Our program leaves all this out for two reasons. First, details like this don't add very much to what you learn from studying the program, but they take a disproportionate effort to get exactly right. Second, the facilities needed in Scheme to control screen graphics are specific to each model of computer. We couldn't write a single program that would work in all versions of Scheme. (A program that works in all versions is called portable.)
Similarly, our program prints an entire new screenful of information after every command. A better program would change only the parts of the screen for which the corresponding values have changed. But there is no uniform way to ask Scheme to print at a particular position on the screen; some versions of Scheme can do that, but not using standard procedures.
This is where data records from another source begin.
Lemma change_runs e user uuids t : keys_ok t → NoDup uuids →
  runs e (change_body user uuids (alone e)) t
    (λ _ t', Forall (λ id, owns user id t = true) uuids ∧ t' = set_access (changed_access user uuids (access t)) t)
    (λ x, x = ErrAccessForbidden ∧ ¬ Forall (λ id, owns user id t = true) uuids).
Proof.
  intros Hk Hu. pose proof (count_owned user uuids t Hk Hu) as Hcount. unfold change_body.
  apply runs_bind. eapply (runs_mono _ _ _ (λ _ t', Forall (λ id, owns user id t = true) uuids ∧ t' = t) _
    (λ x, x = ErrAccessForbidden ∧ ¬ Forall (λ id, owns user id t = true) uuids)).
  { case_bool_decide as Hnil; [subst; by apply runs_ret|]. runs_steps.
    - split; [|done]. by apply Hcount, Z.eqb_eq.
    - split; [done|]. rewrite <-Hcount. by apply Z.eqb_neq. }
  2: by intros x.
  intros [] ? [Hown ->]. runs_rule. runs_rule; [|done].
  match goal with H : _ = Some _ |- _ => injection H as <- end. fold (kept_access user uuids (access t)).
  assert (uuids = [] → changed_access user uuids (access t) = kept_access user uuids (access t)) as Hempty.
  { intros ->. unfold changed_access. cbn. by rewrite app_nil_r. }
  case_bool_decide as Hnil.
  { apply runs_ret. by rewrite Hempty. }
  runs_rule. runs_rule. cbn [access set_access]. fold (missing_access user uuids (kept_access user uuids (access t))).
  case_bool_decide as Hm.
  { apply runs_ret. split; [done|]. unfold changed_access. by rewrite Hm, app_nil_r. }
  pose proof (changed_keys user uuids _ Hu (access_keys _ Hk)) as Hnd. fold access_key.
  runs_rule; unfold insert_access in *; fold access_key in *; cbn [access set_access] in *;
    change (kept_access user uuids (access t) ++ (model.MkAccess user <$> missing_access user uuids (kept_access user uuids (access t))))
      with (changed_access user uuids (access t)) in *.
  - rewrite bool_decide_true in * by done. match goal with H : _ = Some _ |- _ => injection H as <- end. done.
  - by rewrite bool_decide_true in * by done.
Qed.
(* ===== verification/AiPaging.v ===== *)
(** * Reading a conversation backwards

    A client of [GetRecentMessages] that asks for what is before the first message of the last
    page, while there is more, reads the whole conversation in order, each message once. *)
From S2P Require Import Prelude GoStd GoText Tables GormService AiService TablesProofs AiSearch AiAccess.
Local Open Scope Z_scope.

Lemma filter_andb {A} (p q : A → bool) l : List.filter (λ x, p x && q x) l = List.filter q (List.filter p l).
Proof. induction l as [|x l IH]; cbn; [done|]. destruct (p x); cbn; by rewrite IH. Qed.
Lemma filter_every {A} (p : A → bool) l : (∀ x, x ∈ l → p x = true) → List.filter p l = l.
Proof.
  induction l as [|x l IH]; cbn; intros Hp; [done|]. rewrite Hp by constructor. f_equal. apply IH. intros y Hy. apply Hp. by constructor.
Qed.
Lemma filter_none {A} (p : A → bool) l : (∀ x, x ∈ l → p x = false) → List.filter p l = [].
Proof.
  induction l as [|x l IH]; cbn; intros Hp; [done|]. rewrite Hp by constructor. apply IH. intros y Hy. apply Hp. by constructor.
Qed.
Lemma sorted_app_inv {A} (R : A → A → Prop) l k : StronglySorted R (l ++ k) → ∀ x y, x ∈ l → y ∈ k → R x y.
Proof.
  induction l as [|z l IH]; cbn; intros Hs x y Hx Hy; [by apply elem_of_nil in Hx|].
  apply StronglySorted_inv in Hs as [Hs Hz]. apply elem_of_cons in Hx as [->|Hx]; [|by eapply IH].
  rewrite Forall_forall in Hz. apply Hz. apply elem_of_app. by right.
Qed.
Lemma reverse_take {A} (l : list A) n : reverse (take n (reverse l)) = drop (length l - n) l.
Proof.
  rewrite <-(reverse_involutive l) at 3. rewrite <-(take_drop n (reverse l)) at 2. rewrite reverse_app.
  destruct (decide (n ≤ length l)%nat) as [Hn|Hn].
  - rewrite drop_app_length'; [done|]. rewrite length_reverse, length_drop, length_reverse. done.
  - rewrite (drop_ge (reverse l) n) by (rewrite length_reverse; lia). cbn. replace (length l - n)%nat with 0%nat by lia. by rewrite drop_0.
Qed.

#[local] Abbreviation earlier_message := (earlier model.MessageCreatedAt model.MessageID).
(** The messages of a session, oldest first. *)
Definition conversation (session : string) (t : tables) : list model.Message :=
  order_by model.MessageCreatedAt (List.filter (in_session session) (messages t)).

(** Messages come in the order of their ids; their names are unique and not empty. *)
Record messages_ok (t : tables) : Prop := MessagesOk {
  message_ids : by_id model.MessageID (messages t);
  message_keys : NoDup (model.MessageUUID <$> messages t);
  message_named : Forall (λ m, model.MessageUUID m ≠ "") (messages t)
}.
Lemma elem_of_conversation session t m : m ∈ conversation session t ↔ m ∈ messages t ∧ model.SessionId m = session.
Proof. unfold conversation. rewrite elem_of_order_by, elem_of_List_filter. unfold in_session. by rewrite bool_decide_eq_true. Qed.
Lemma conversation_sorted session t : messages_ok t → StronglySorted earlier_message (conversation session t).
Proof. intros Ht. apply order_by_sorted. apply filter_sorted, Ht. Qed.
Lemma before_spec b m : before (Some b) m = true ↔ earlier_message m b.
Proof. unfold before, earlier. rewrite orb_true_iff, andb_true_iff. lia. Qed.

(** Where a page ends: at the end of the conversation, or before a message of it. *)
Definition boundary_at (session name : string) (t : tables) (i : nat) : Prop :=
  name = "" ∧ i = length (conversation session t)
  ∨ ∃ m, conversation session t !! i = Some m ∧ name = model.MessageUUID m.

Lemma before_take session t b i : messages_ok t → conversation session t !! i = Some b →
  List.filter (before (Some b)) (conversation session t) = take i (conversation session t).
Proof.
  intros Ht Hi. pose proof (conversation_sorted session t Ht) as Hs. set (l := conversation session t) in *.
  rewrite <-(take_drop_middle l i b Hi) in Hs |- * at 1. rewrite List.filter_app. cbn [List.filter].
  assert (before (Some b) b = false) as ->.
  { apply not_true_iff_false. rewrite before_spec. apply earlier_irrefl. }
  rewrite filter_every, filter_none, app_nil_r; [done| |].
  - intros x Hx. apply not_true_iff_false. rewrite before_spec. intros Hxb.
    rewrite cons_middle, app_assoc in Hs. pose proof (sorted_app_inv _ _ _ Hs b x) as Hbx.
    eapply earlier_irrefl, earlier_trans; [apply Hbx; [apply elem_of_app; right; by constructor|done]|exact Hxb].
  - intros x Hx. apply before_spec. apply (sorted_app_inv _ _ _ Hs); [done|by constructor].
Qed.
Lemma page_rows_before session t boundary i : messages_ok t →
  match boundary with None => i = length (conversation session t) | Some b => conversation session t !! i = Some b end →
  newest (λ m, in_session session m && before boundary m) t = reverse (take i (conversation session t)).
Proof.
  intros Ht Hb. unfold newest. f_equal. rewrite filter_andb. unfold conversation in *. destruct boundary as [b|].
  - rewrite (order_by_filter model.MessageCreatedAt model.MessageID) by apply filter_sorted, Ht. by apply before_take.
  - rewrite filter_every by done. by rewrite take_ge by (subst; done).
Qed.

Section Paging.
Context (e : env) (Hq : quiet e).

Lemma boundary_run session name s i : messages_ok (db s) → boundary_at session name (db s) i →
  ∃ b n, boundary_of e session name s = (Ok b, Store (db s) (redis s) n)
    ∧ match b with None => i = length (conversation session (db s)) | Some b => conversation session (db s) !! i = Some b end.
Proof.
  intros Ht [[-> ->]|(m&Hi&->)]; unfold boundary_of.
  - rewrite bool_decide_true by done. destruct s as [t c n]. by exists None, n.
  - pose proof (list_elem_of_lookup_2 _ _ _ Hi) as Hm. apply elem_of_conversation in Hm as [Hm Hs].
    rewrite bool_decide_false by (pose proof (message_named _ Ht) as Hn; rewrite Forall_forall in Hn; by apply Hn).
    rewrite bind_run, (first_quiet e Hq).
    destruct (find _ _) as [m'|] eqn:Hf.
    + apply List.find_some in Hf as [Hm'%list_elem_of_In [Hn%bool_decide_eq_true _]%andb_true_iff].
      rewrite (key_inj model.MessageUUID _ _ _ (message_keys _ Ht) Hm' Hm Hn). eexists (Some m), _. by split.
    + apply list_elem_of_In in Hm. pose proof (List.find_none _ _ Hf m Hm) as Hn. cbn in Hn. unfold in_session in Hn.
      by rewrite !bool_decide_true in Hn.
Qed.
(** One page. *)
Lemma GetRecentMessages_run user session name limit s i l :
  keys_ok (db s) → messages_ok (db s) → NoDup (model.UserUUID <$> user_info (db s)) →
  blank user = false → blank session = false → opened user session (db s) = true →
  limit_of limit DefaultRecentMessageLimit MaxRecentMessageLimit = Some l → boundary_at session name (db s) i →
  ∃ n, GetRecentMessages e user session name limit s
  = (Ok (MkPage (shown (db s) <$> drop (i - Z.to_nat l) (take i (conversation session (db s)))) (l <? Z.of_nat i)),
     Store (db s) (redis s) n).
Proof.
  intros Hk Ht Hnd Hu Hsession Hopen Hl Hi. unfold GetRecentMessages. rewrite bind_run, (ensureSessionAccess_run e Hq) by done.
  rewrite Hu, Hsession, Hopen. cbn [orb]. rewrite normalizeLimit_spec, Hl, bind_run. unfold lift. rewrite bind_run.
  destruct (boundary_run session name (Store (db s) (redis s) (S (ops s))) i Ht Hi) as (b&n&->&Hb). cbn [db redis] in *.
  rewrite bind_run, or_fail_run, (query_quiet e Hq). cbn [db redis ops].
  rewrite (page_rows_before session (db s) b i) by done. set (L := conversation session (db s)) in *.
  assert (length (take i L) = i) as Hlen.
  { rewrite length_take. destruct b as [b|]; [|subst i; lia]. apply lookup_lt_Some in Hb. lia. }
  assert (1 ≤ l) as Hl1.
  { unfold limit_of, DefaultRecentMessageLimit in Hl. repeat case_match; simplify_eq; lia. }
  set (more := l <? _).
  assert (more = (l <? Z.of_nat i)) as ->.
  { subst more. unfold slen. rewrite length_take, length_reverse, Hlen. apply eq_true_iff_eq. rewrite !Z.ltb_lt. lia. }
  rewrite bind_run.
  assert (reverseMessages (if l <? Z.of_nat i then take (Z.to_nat l) (take (Z.to_nat (l + 1)) (reverse (take i L)))
                           else take (Z.to_nat (l + 1)) (reverse (take i L)))
          = drop (i - Z.to_nat l) (take i L)) as ->.
  { rewrite reverseMessages_spec. destruct (l <? Z.of_nat i) eqn:Hmore.
    - rewrite take_take, Nat.min_l by lia. by rewrite reverse_take, Hlen.
    - rewrite reverse_take, Hlen. f_equal. lia. }
  destruct (mapMessages_run e (drop (i - Z.to_nat l) (take i L)) (Store (db s) (redis s) (S n)) Hq Hnd) as [k ->]. by exists k.
Qed.

(** The client. *)
Fixpoint read_back (fuel : nat) (user session name : string) (limit : Z) (s : store) : option (list AIMessage) :=
  match fuel with
  | O => None
  | S fuel =>
    match GetRecentMessages e user session name limit s with
    | (Ok page, s') =>
      if HasMore page then
        match PageMessages page with
        | m :: _ => older ← read_back fuel user session (AiUUID m) limit s'; Some (older ++ PageMessages page)
        | [] => None
        end
      else Some (PageMessages page)
    | (Err _, _) => None
    end
  end.
Lemma read_back_from fuel user session name limit s i l :
  keys_ok (db s) → messages_ok (db s) → NoDup (model.UserUUID <$> user_info (db s)) →
  blank user = false → blank session = false → opened user session (db s) = true →
  limit_of limit DefaultRecentMessageLimit MaxRecentMessageLimit = Some l → boundary_at session name (db s) i → (i < fuel)%nat →
  read_back fuel user session name limit s = Some (shown (db s) <$> take i (conversation session (db s))).
Proof.
  intros Hk Ht Hnd Hu Hsession Hopen Hl. revert name i s Hk Ht Hnd Hopen.
  induction fuel as [|fuel IH]; intros name i s Hk Ht Hnd Hopen Hi Hfuel; [lia|]. cbn [read_back].
  destruct (GetRecentMessages_run user session name limit s i l) as [n ->]; [done..|]. cbn [HasMore PageMessages].
  assert (1 ≤ l) as Hl1.
  { unfold limit_of, DefaultRecentMessageLimit in Hl. repeat case_match; simplify_eq; lia. }
  set (L := conversation session (db s)) in *. destruct (l <? Z.of_nat i) eqn:Hmore.
  - assert (i ≤ length L)%nat as Hlen.
    { destruct Hi as [[_ ->]|(m&Hm&_)]; [done|]. apply lookup_lt_Some in Hm. subst L. lia. }
    assert (is_Some (L !! (i - Z.to_nat l)%nat)) as [m Hm] by (apply lookup_lt_is_Some; lia).
    assert (drop (i - Z.to_nat l) (take i L) = m :: drop (S (i - Z.to_nat l)) (take i L)) as Hdrop.
    { apply drop_S. rewrite lookup_take_lt by lia. done. }
    rewrite Hdrop at 1. cbn [fmap list_fmap AiUUID shown].
    rewrite (IH (model.MessageUUID m) (i - Z.to_nat l)%nat (Store (db s) (redis s) n)); [|done..| |lia].
    + cbn [db mbind option_bind]. do 2 f_equal. rewrite <-fmap_app. f_equal. fold L.
      by rewrite <-(take_drop (i - Z.to_nat l) (take i L)) at 2; rewrite take_take, Nat.min_l by lia.
    + right. by exists m.
  - replace (i - Z.to_nat l)%nat with 0%nat by lia. by rewrite drop_0.
Qed.
End Paging.

(** C18: paging backwards is complete.  A client that opens the messages of an open session with
    any page size and goes on with what is before the first message of its page, while there
    is more, ends with the whole conversation in order, every message once. *)
Theorem GetRecentMessages_complete e user session limit l s :
  quiet e → keys_ok (db s) → messages_ok (db s) → NoDup (model.UserUUID <$> user_info (db s)) →
  blank user = false → blank session = false → opened user session (db s) = true →
  limit_of limit DefaultRecentMessageLimit MaxRecentMessageLimit = Some l →
  let whole := conversation session (db s) in
  read_back e (S (length whole)) user session "" limit s = Some (shown (db s) <$> whole)
  ∧ NoDup (model.MessageUUID <$> whole)
  ∧ (∀ m, m ∈ whole ↔ m ∈ messages (db s) ∧ model.SessionId m = session)
  ∧ StronglySorted earlier_message whole.
Proof.
  intros Hq Hk Ht Hnd Hu Hsession Hopen Hl whole. split_and!.
  - subst whole. rewrite (read_back_from e Hq _ user session "" limit s (length (conversation session (db s))) l);
      [|done..|by left|lia]. by rewrite take_ge.
  - unfold whole, conversation. rewrite order_by_permutation. eapply sublist_NoDup; [exact (message_keys _ Ht)|].
    apply fmap_sublist, filter_sublist.
  - intros m. apply elem_of_conversation.
  - by apply conversation_sorted.
Qed.

Lemma ai_messages : messages_ok ai_tables.
Proof.
  split; [|by apply (bool_decide_unpack _); vm_compute|by repeat constructor].
  unfold by_id. cbn. repeat constructor.
Qed.
Lemma GetRecentMessages_complete_witness :
  read_back healthy 4 "ann" "S1" "" 2 ai_store
  = Some (shown ai_tables <$> [sent 1 "S1" "ann" "50% off" 5; sent 3 "S1" "bob" "500 m" 7; sent 4 "S1" "ann" "all 50% gone" 7]).
Proof.
  destruct (GetRecentMessages_complete healthy "ann" "S1" 2 2 ai_store healthy_quiet ai_keys ai_messages ai_users) as [H _];
    [vm_compute; reflexivity..|]. exact H.
Defined.
(* ===== verification/JobApp.v ===== *)
(** * The parts of the Job application: [internal/job/app]

    Its configuration ([config.go]), the progress of the assigned partitions and the probes
    ([runtime.go]), the pool of RPC clients ([rpc.go]), the sockets to Kafka ([network.go]), the
    writer of dead letters and the source of a partition ([kafka.go]).  A section that runs under
    a lock is one function; clients, sockets and brokers are the answers of an environment. *)
From S2P Require Import Prelude GoStd GoTime GoNet GoText External Json Dto JobTask JobProcessor JsonPrint JobConsumer KafkaPush.
Local Open Scope Z_scope.

(** ** Configuration ([config.go]) *)

Record Config : Type := MkConfig {
  HTTPAddress : string; LogicAddress : string; JobToken : string; Brokers : list string;
  PushTopic : string; Group : string; DLQTopic : string
}.
(** The members of the file, empty when absent. *)
Record config_file : Type := MkConfigFile {
  FileHTTP : string; FileLogic : string; FileToken : string; FileGroup : string; FileDLQ : string;
  FileBrokers : list string; FileTopic : string
}.

Definition loopback (address : string) (zero : bool) : bool :=
  match split_host_port address with
  | None => false
  | Some (h, p) =>
    match atoi p with
    | None => false
    | Some n =>
      (0 <=? n) && (n <=? 65535) && (zero || (0 <? n))
      && (bool_decide (h = "localhost") || match parse_ip h with Some ip => is_loopback ip | None => false end)
    end
  end.
Definition named (s prefix : string) : bool :=
  negb ((249 <? len s)
        || (bool_decide (s ≠ prefix) && (negb (has_prefix s (prefix +:+ ".")) || (len s =? len prefix + 1))))
  && forallb topic_rune (runes s).
Definition token_rune (r : Z) : bool := negb ((r <=? 32) || (126 <? r)).
Definition broker_ok (b : string) : bool :=
  match split_host_port b with
  | None => false
  | Some (h, p) =>
    match atoi p with
    | None => false
    | Some n =>
      bool_decide (h ≠ "") && negb (n <? 1) && negb (65535 <? n) && bool_decide (format_int n = p)
      && negb (contains_any b ("/@?# " +:+ of_bytes [9; 13; 10; 92]))
    end
  end.
Definition validate (c : Config) : bool :=
  negb (negb (loopback (HTTPAddress c) true) || negb (loopback (LogicAddress c) false)
        || (len (JobToken c) <? 32) || (256 <? len (JobToken c)) || (slen (Brokers c) =? 0)
        || negb (named (PushTopic c) "fable.push.v1") || negb (named (DLQTopic c) "fable.push.dlq.v1")
        || negb (named (Group c) "fable-push-job-v1"))
  && forallb token_rune (runes (JobToken c))
  && forallb broker_ok (Brokers c).

Definition or_default (s d : string) : string := if bool_decide (s = "") then d else s.
Definition overlay (env : string → option string) (n s : string) : string := default s (env n).
(** [file] is what the TOML library read, [env] are the variables of the process. *)
Definition LoadConfig (file : option config_file) (env : string → option string) : option Config :=
  f ← file;
  let brokers := if bool_decide (slen (FileBrokers f) = 0) then ["127.0.0.1:9092"] else FileBrokers f in
  let c := MkConfig
    (overlay env "FABLE_JOB_HTTP_ADDR" (or_default (FileHTTP f) "127.0.0.1:18082"))
    (overlay env "FABLE_JOB_LOGIC_ADDR" (or_default (FileLogic f) "127.0.0.1:19001"))
    (overlay env "FABLE_JOB_TOKEN" (FileToken f))
    (match env "FABLE_KAFKA_BROKERS" with
     | Some s => (λ b, trim_space (of_bytes b)) <$> split_on 44 (bytes s)
     | None => brokers
     end)
    (overlay env "FABLE_KAFKA_TOPIC" (or_default (FileTopic f) "fable.push.v1"))
    (overlay env "FABLE_JOB_GROUP" (or_default (FileGroup f) "fable-push-job-v1"))
    (overlay env "FABLE_JOB_DLQ_TOPIC" (or_default (FileDLQ f) "fable.push.dlq.v1")) in
  if validate c then Some c else None.

(** ** Progress of partitions ([runtime.go]) *)

Record partitionProgress : Type := MkProgress { ProgressOffset : Z; Lag : Z; ProcessedAt : Z; CommittedAt : Z }.
(** [partitions] is [None] while the map is nil. *)
Record runtimeState : Type := MkRuntime {
  alive : bool; joined : bool; partitions : option (gmap Z partitionProgress); generation : Z
}.
Definition zero_progress : partitionProgress := MkProgress 0 0 0 0.
Definition set_joined (b : bool) (s : runtimeState) : runtimeState := MkRuntime (alive s) b (partitions s) (generation s).
Definition set_alive (b : bool) (s : runtimeState) : runtimeState := MkRuntime b (joined s) (partitions s) (generation s).
Definition set_progress (id : Z) (p : partitionProgress) (s : runtimeState) : runtimeState :=
  MkRuntime (alive s) (joined s) (<[id := p]> <$> partitions s) (generation s).

Definition assign (gen : Z) (ids : list Z) (s : runtimeState) : runtimeState :=
  MkRuntime (alive s) true (Some (list_to_map ((λ id, (id, zero_progress)) <$> ids))) gen.
Definition release (gen : Z) (s : runtimeState) : runtimeState :=
  if generation s =? gen then MkRuntime (alive s) false None (generation s) else s.
(** The progress of an owned partition of the current generation. *)
Definition owned (gen id : Z) (s : runtimeState) : option partitionProgress :=
  p ← (m ← partitions s; m !! id);
  if generation s =? gen then Some p else None.
Definition setLag (gen id lag : Z) (s : runtimeState) : runtimeState :=
  match owned gen id s with
  | None => s
  | Some p => set_progress id (MkProgress (ProgressOffset p) lag (ProcessedAt p) (CommittedAt p)) s
  end.
Definition progress (now gen id offset : Z) (commit : bool) (s : runtimeState) : runtimeState :=
  match owned gen id s with
  | None => s
  | Some p =>
    set_progress id (if commit then MkProgress offset (Lag p) (ProcessedAt p) now
                     else MkProgress offset (Lag p) now (CommittedAt p)) s
  end.

(** The probes: the status and the body. *)
Definition probe (ready : bool) (method : string) (blocked dependencies : bool) (s : runtimeState) : Z * string :=
  if bool_decide (method ≠ "GET") then (405, "")
  else if alive s && (negb ready || (joined s && negb blocked && dependencies)) then (200, "ok" +:+ of_bytes [10])
  else (503, "unavailable" +:+ of_bytes [10]).
Definition boolInt (v : bool) : Z := if v then 1 else 0.

(** ** The pool of RPC clients ([rpc.go]) *)

Inductive rpc_error : Type := RpcContext (e : context_error) | errRPC.
(** A client is a number; [shut] are those that were closed, [made] those that were created. *)
Record rpcPool : Type := MkPool {
  pool_clients : gmap string nat; pool_limit : Z; pool_closed : bool; made : list nat; shut : list nat
}.
Definition newRPCPool (limit : Z) : rpcPool := MkPool ∅ limit false [] [].
(** [ctx] is the error of the context, [client] the answer of [grpc.NewClient]. *)
Definition get (ctx : option context_error) (client : option nat) (address : string) (p : rpcPool)
  : result rpc_error nat * rpcPool :=
  match ctx with
  | Some e => (Err (RpcContext e), p)
  | None =>
    if negb (loopback address false) then (Err errRPC, p)
    else if pool_closed p then (Err errRPC, p)
    else
      match pool_clients p !! address with
      | Some c => (Ok c, p)
      | None =>
        if pool_limit p <=? Z.of_nat (size (pool_clients p)) then (Err errRPC, p)
        else
          match client with
          | None => (Err errRPC, p)
          | Some c => (Ok c, MkPool (<[address := c]> (pool_clients p)) (pool_limit p) false (made p ++ [c]) (shut p))
          end
      end
  end.
Definition close_pool (p : rpcPool) : rpcPool :=
  MkPool ∅ (pool_limit p) true (made p) (shut p ++ (map_to_list (pool_clients p)).*2).
(** [observeRPC]: which counter a method has. *)
Definition rpc_index (method : string) : option nat :=
  if bool_decide (method = "/fable.v1.LogicService/LookupRoutes") then Some 0%nat
  else if bool_decide (method = "/fable.v1.LogicService/ResolveComets") then Some 1%nat
  else if bool_decide (method = "/fable.v1.CometService/Deliver") then Some 2%nat
  else None.
Definition observeRPC (method : string) (nanos : Z) (counts : list (Z * Z)) : list (Z * Z) :=
  match rpc_index method with
  | None => counts
  | Some i => alter (λ '(n, c), ((n + nanos) mod 2 ^ 64, (c + 1) mod 2 ^ 64)) i counts
  end.

(** ** Dead letters and replayed messages ([kafka.go]) *)

(** [SinkOther]: an error of the client, passed on. *)
Inductive sink_error : Type := SinkContext (e : context_error) | errKafka | SinkOther.
(** [write] is the answer of the writer, [ctx] the error of the bounded context after it. *)
Definition publishMessage (write_ok : bool) (ctx : option context_error) : option sink_error :=
  if write_ok then None else Some (match ctx with Some e => SinkContext e | None => errKafka end).
Definition dead_key (r : DeadLetter) : string :=
  SourceTopic r +:+ ":" +:+ format_int (SourcePartition r) +:+ ":" +:+ SourceOffset r.
(** The key and the value of the record, none when the letter cannot be marshalled. *)
Definition Write (marshal : DeadLetter → option string) (r : DeadLetter) (write_ok : bool) (ctx : option context_error)
  : option (string * string) * option sink_error :=
  match marshal r with
  | None => (None, Some errKafka)
  | Some raw => (Some (dead_key r, raw), publishMessage write_ok ctx)
  end.

(** [ready]: what the brokers say of a topic. *)
Record sink_partition : Type := MkSinkPartition { PartitionError : bool; LeaderHost : string; Isr : Z }.
Record sink_topic : Type := MkSinkTopic { TopicName : string; TopicError : bool; TopicPartitions : list sink_partition }.
Definition sink_partition_ok (p : sink_partition) : bool :=
  negb (PartitionError p || bool_decide (LeaderHost p = "") || (Isr p =? 0)).
Definition sink_topic_ok (t : sink_topic) : bool :=
  negb (TopicError t) && negb (slen (TopicPartitions t) =? 0) && forallb sink_partition_ok (TopicPartitions t).
Fixpoint topic_found (name : string) (topics : list sink_topic) (found : bool) : bool :=
  match topics with
  | [] => found
  | t :: topics =>
    if negb (bool_decide (TopicName t = name)) then topic_found name topics found
    else if sink_topic_ok t then topic_found name topics true
    else false
  end.
(** [reply]: the number of brokers and the topics. *)
Definition sink_ready (reply : option (Z * list sink_topic)) (names : list string) : bool :=
  match reply with
  | None => false
  | Some (brokers, topics) => negb (brokers =? 0) && forallb (λ n, topic_found n topics false) names
  end.

(** ** The source of a partition ([kafka.go]) *)

Record partitionSource : Type := MkSource { SourceGen : Z; SourceTopicName : string; SourceId : Z }.
(** [lag] is what the reader says after the fetch. *)
Definition source_fetch (src : partitionSource) (m : option kafka_message) (lag : Z) (s : runtimeState)
  : option kafka_message * runtimeState :=
  match m with
  | None => (None, s)
  | Some m => (Some m, setLag (SourceGen src) (SourceId src) lag s)
  end.
Definition source_processed (src : partitionSource) (now : Z) (m : kafka_message) (s : runtimeState) : runtimeState :=
  progress now (SourceGen src) (SourceId src) (Offset m) false s.
(** [Offset + 1] in an int64. *)
Definition next_offset (o : Z) : Z := (o + 1 + 2 ^ 63) mod 2 ^ 64 - 2 ^ 63.
(** The offset that is committed, if any: the one after the record; [ok] is the coordinator's answer. *)
Definition source_commit (src : partitionSource) (ctx : option context_error) (ok : bool) (now : Z) (m : kafka_message)
    (s : runtimeState) : option Z * option sink_error * runtimeState :=
  match ctx with
  | Some e => (None, Some (SinkContext e), s)
  | None =>
    if bool_decide (Topic m ≠ SourceTopicName src) || negb (Partition m =? SourceId src) || (Offset m <? 0)
    then (None, Some errKafka, s)
    else
      let next := next_offset (Offset m) in
      if ok then (Some next, None, progress now (SourceGen src) (SourceId src) (Offset m) true s)
      else (Some next, Some SinkOther, s)
  end.

(** ** Logging ([logging.go]) *)

(** The members of a line. *)
Definition correlation_fields (e : ConsumerEvent) : list (string * string) :=
  let some name v := if bool_decide (v = "") then [] else [(name, v)] in
  [("stage", Stage e); ("outcome", EvOutcome e); ("source_topic", EvTopic e); ("source_partition", format_int (EvPartition e));
   ("source_offset", EvOffset e); ("attempts", format_int (EvAttempts e)); ("pending", format_int (EvPending e))]
  ++ some "request_id" (EvRequestID e) ++ some "message_id" (EvMessageID e) ++ some "task_id" (EvTaskID e).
Also, of course, if you spend $500 on a spreadsheet program, it will have hundreds of bells and whistles, such as graphing, printing your spreadsheet on paper, changing the widths of columns, and undoing the last command you typed. But each of those is a straightforward extension. We didn't write them all because there are only two of us and we're not getting paid enough! You'll add some features as exercises.
When you begin the spreadsheet program, you will see an empty grid and a prompt at the bottom of the screen.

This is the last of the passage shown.